Give back every record exactly as it reads.

Collected data
-----
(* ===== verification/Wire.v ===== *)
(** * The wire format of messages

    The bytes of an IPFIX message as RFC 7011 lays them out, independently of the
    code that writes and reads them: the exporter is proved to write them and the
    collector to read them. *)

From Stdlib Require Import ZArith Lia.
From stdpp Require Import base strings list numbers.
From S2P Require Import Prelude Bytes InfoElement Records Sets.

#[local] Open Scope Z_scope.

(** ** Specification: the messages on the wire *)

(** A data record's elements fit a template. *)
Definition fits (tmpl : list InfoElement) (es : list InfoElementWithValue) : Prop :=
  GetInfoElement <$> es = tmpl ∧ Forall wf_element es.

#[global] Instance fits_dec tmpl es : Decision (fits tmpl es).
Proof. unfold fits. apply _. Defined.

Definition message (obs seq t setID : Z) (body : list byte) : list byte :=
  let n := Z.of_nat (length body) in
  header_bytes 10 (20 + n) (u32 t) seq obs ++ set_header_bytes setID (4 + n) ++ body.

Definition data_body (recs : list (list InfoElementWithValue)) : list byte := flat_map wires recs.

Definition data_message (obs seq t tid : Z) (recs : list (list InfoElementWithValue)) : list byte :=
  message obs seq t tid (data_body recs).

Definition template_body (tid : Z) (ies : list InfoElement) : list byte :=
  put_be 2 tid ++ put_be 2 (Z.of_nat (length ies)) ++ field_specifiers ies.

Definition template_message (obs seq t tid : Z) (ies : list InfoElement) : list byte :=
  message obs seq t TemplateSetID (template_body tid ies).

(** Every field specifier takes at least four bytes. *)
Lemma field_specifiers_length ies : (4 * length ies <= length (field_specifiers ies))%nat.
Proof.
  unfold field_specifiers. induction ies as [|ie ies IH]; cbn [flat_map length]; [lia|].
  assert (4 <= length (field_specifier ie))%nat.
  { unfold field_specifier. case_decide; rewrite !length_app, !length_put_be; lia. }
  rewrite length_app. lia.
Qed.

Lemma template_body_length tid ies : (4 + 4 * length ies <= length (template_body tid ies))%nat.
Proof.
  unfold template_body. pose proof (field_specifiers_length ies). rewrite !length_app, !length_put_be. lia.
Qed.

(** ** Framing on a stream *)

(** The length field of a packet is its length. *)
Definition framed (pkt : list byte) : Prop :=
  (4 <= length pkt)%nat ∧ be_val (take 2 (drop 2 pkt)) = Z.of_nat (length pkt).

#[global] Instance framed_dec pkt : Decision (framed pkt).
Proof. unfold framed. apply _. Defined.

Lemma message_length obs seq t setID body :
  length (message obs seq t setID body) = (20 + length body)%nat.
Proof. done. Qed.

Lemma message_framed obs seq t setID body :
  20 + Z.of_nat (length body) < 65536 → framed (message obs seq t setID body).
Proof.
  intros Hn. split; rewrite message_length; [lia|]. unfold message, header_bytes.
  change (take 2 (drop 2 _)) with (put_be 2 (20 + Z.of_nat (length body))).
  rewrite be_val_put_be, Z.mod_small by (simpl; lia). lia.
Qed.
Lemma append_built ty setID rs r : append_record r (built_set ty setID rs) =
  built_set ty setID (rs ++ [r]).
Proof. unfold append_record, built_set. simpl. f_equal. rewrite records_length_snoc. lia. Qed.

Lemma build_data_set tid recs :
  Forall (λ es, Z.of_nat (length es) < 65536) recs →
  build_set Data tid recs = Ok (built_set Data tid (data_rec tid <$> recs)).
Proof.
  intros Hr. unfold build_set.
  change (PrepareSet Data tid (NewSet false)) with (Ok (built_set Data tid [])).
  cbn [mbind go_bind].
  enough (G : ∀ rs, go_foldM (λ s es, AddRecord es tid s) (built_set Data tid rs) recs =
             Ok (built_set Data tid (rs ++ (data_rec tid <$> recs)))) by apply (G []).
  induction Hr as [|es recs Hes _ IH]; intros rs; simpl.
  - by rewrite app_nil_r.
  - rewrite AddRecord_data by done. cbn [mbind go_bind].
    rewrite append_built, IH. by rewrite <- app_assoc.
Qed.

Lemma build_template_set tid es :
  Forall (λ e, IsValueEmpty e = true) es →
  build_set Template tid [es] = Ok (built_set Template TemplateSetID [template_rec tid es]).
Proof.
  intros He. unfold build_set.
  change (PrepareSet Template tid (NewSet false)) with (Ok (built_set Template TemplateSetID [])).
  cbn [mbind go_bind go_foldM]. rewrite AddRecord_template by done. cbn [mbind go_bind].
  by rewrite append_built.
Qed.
-----
» **EXPECTED ANSWER**:
(* ===== verification/Wire.v ===== *)
(** * The wire format of messages

    The bytes of an IPFIX message as RFC 7011 lays them out, independently of the
    code that writes and reads them: the exporter is proved to write them and the
    collector to read them. *)

From Stdlib Require Import ZArith Lia.
From stdpp Require Import base strings list numbers.
From S2P Require Import Prelude Bytes InfoElement Records Sets.

#[local] Open Scope Z_scope.

(** ** Specification: the messages on the wire *)

(** A data record's elements fit a template. *)
Definition fits (tmpl : list InfoElement) (es : list InfoElementWithValue) : Prop :=
  GetInfoElement <$> es = tmpl ∧ Forall wf_element es.

#[global] Instance fits_dec tmpl es : Decision (fits tmpl es).
Proof. unfold fits. apply _. Defined.

Definition message (obs seq t setID : Z) (body : list byte) : list byte :=
  let n := Z.of_nat (length body) in
  header_bytes 10 (20 + n) (u32 t) seq obs ++ set_header_bytes setID (4 + n) ++ body.

Definition data_body (recs : list (list InfoElementWithValue)) : list byte := flat_map wires recs.

Definition data_message (obs seq t tid : Z) (recs : list (list InfoElementWithValue)) : list byte :=
  message obs seq t tid (data_body recs).

Definition template_body (tid : Z) (ies : list InfoElement) : list byte :=
  put_be 2 tid ++ put_be 2 (Z.of_nat (length ies)) ++ field_specifiers ies.

Definition template_message (obs seq t tid : Z) (ies : list InfoElement) : list byte :=
  message obs seq t TemplateSetID (template_body tid ies).

(** Every field specifier takes at least four bytes. *)
Lemma field_specifiers_length ies : (4 * length ies <= length (field_specifiers ies))%nat.
Proof.
  unfold field_specifiers. induction ies as [|ie ies IH]; cbn [flat_map length]; [lia|].
  assert (4 <= length (field_specifier ie))%nat.
  { unfold field_specifier. case_decide; rewrite !length_app, !length_put_be; lia. }
  rewrite length_app. lia.
Qed.

Lemma template_body_length tid ies : (4 + 4 * length ies <= length (template_body tid ies))%nat.
Proof.
  unfold template_body. pose proof (field_specifiers_length ies). rewrite !length_app, !length_put_be. lia.
Qed.

(** ** Framing on a stream *)

(** The length field of a packet is its length. *)
Definition framed (pkt : list byte) : Prop :=
  (4 <= length pkt)%nat ∧ be_val (take 2 (drop 2 pkt)) = Z.of_nat (length pkt).

#[global] Instance framed_dec pkt : Decision (framed pkt).
Proof. unfold framed. apply _. Defined.

Lemma message_length obs seq t setID body :
  length (message obs seq t setID body) = (20 + length body)%nat.
Proof. done. Qed.

Lemma message_framed obs seq t setID body :
  20 + Z.of_nat (length body) < 65536 → framed (message obs seq t setID body).
Proof.
  intros Hn. split; rewrite message_length; [lia|]. unfold message, header_bytes.
  change (take 2 (drop 2 _)) with (put_be 2 (20 + Z.of_nat (length body))).
  rewrite be_val_put_be, Z.mod_small by (simpl; lia). lia.
Qed.
Lemma append_built ty setID rs r : append_record r (built_set ty setID rs) =
  built_set ty setID (rs ++ [r]).
Proof. unfold append_record, built_set. simpl. f_equal. rewrite records_length_snoc. lia. Qed.

Lemma build_data_set tid recs :
  Forall (λ es, Z.of_nat (length es) < 65536) recs →
  build_set Data tid recs = Ok (built_set Data tid (data_rec tid <$> recs)).
Proof.
  intros Hr. unfold build_set.
  change (PrepareSet Data tid (NewSet false)) with (Ok (built_set Data tid [])).
  cbn [mbind go_bind].
  enough (G : ∀ rs, go_foldM (λ s es, AddRecord es tid s) (built_set Data tid rs) recs =
             Ok (built_set Data tid (rs ++ (data_rec tid <$> recs)))) by apply (G []).
  induction Hr as [|es recs Hes _ IH]; intros rs; simpl.
  - by rewrite app_nil_r.
  - rewrite AddRecord_data by done. cbn [mbind go_bind].
    rewrite append_built, IH. by rewrite <- app_assoc.
Qed.

Lemma build_template_set tid es :
  Forall (λ e, IsValueEmpty e = true) es →
  build_set Template tid [es] = Ok (built_set Template TemplateSetID [template_rec tid es]).
Proof.
  intros He. unfold build_set.
  change (PrepareSet Template tid (NewSet false)) with (Ok (built_set Template TemplateSetID [])).
  cbn [mbind go_bind go_foldM]. rewrite AddRecord_template by done. cbn [mbind go_bind].
  by rewrite append_built.
Qed.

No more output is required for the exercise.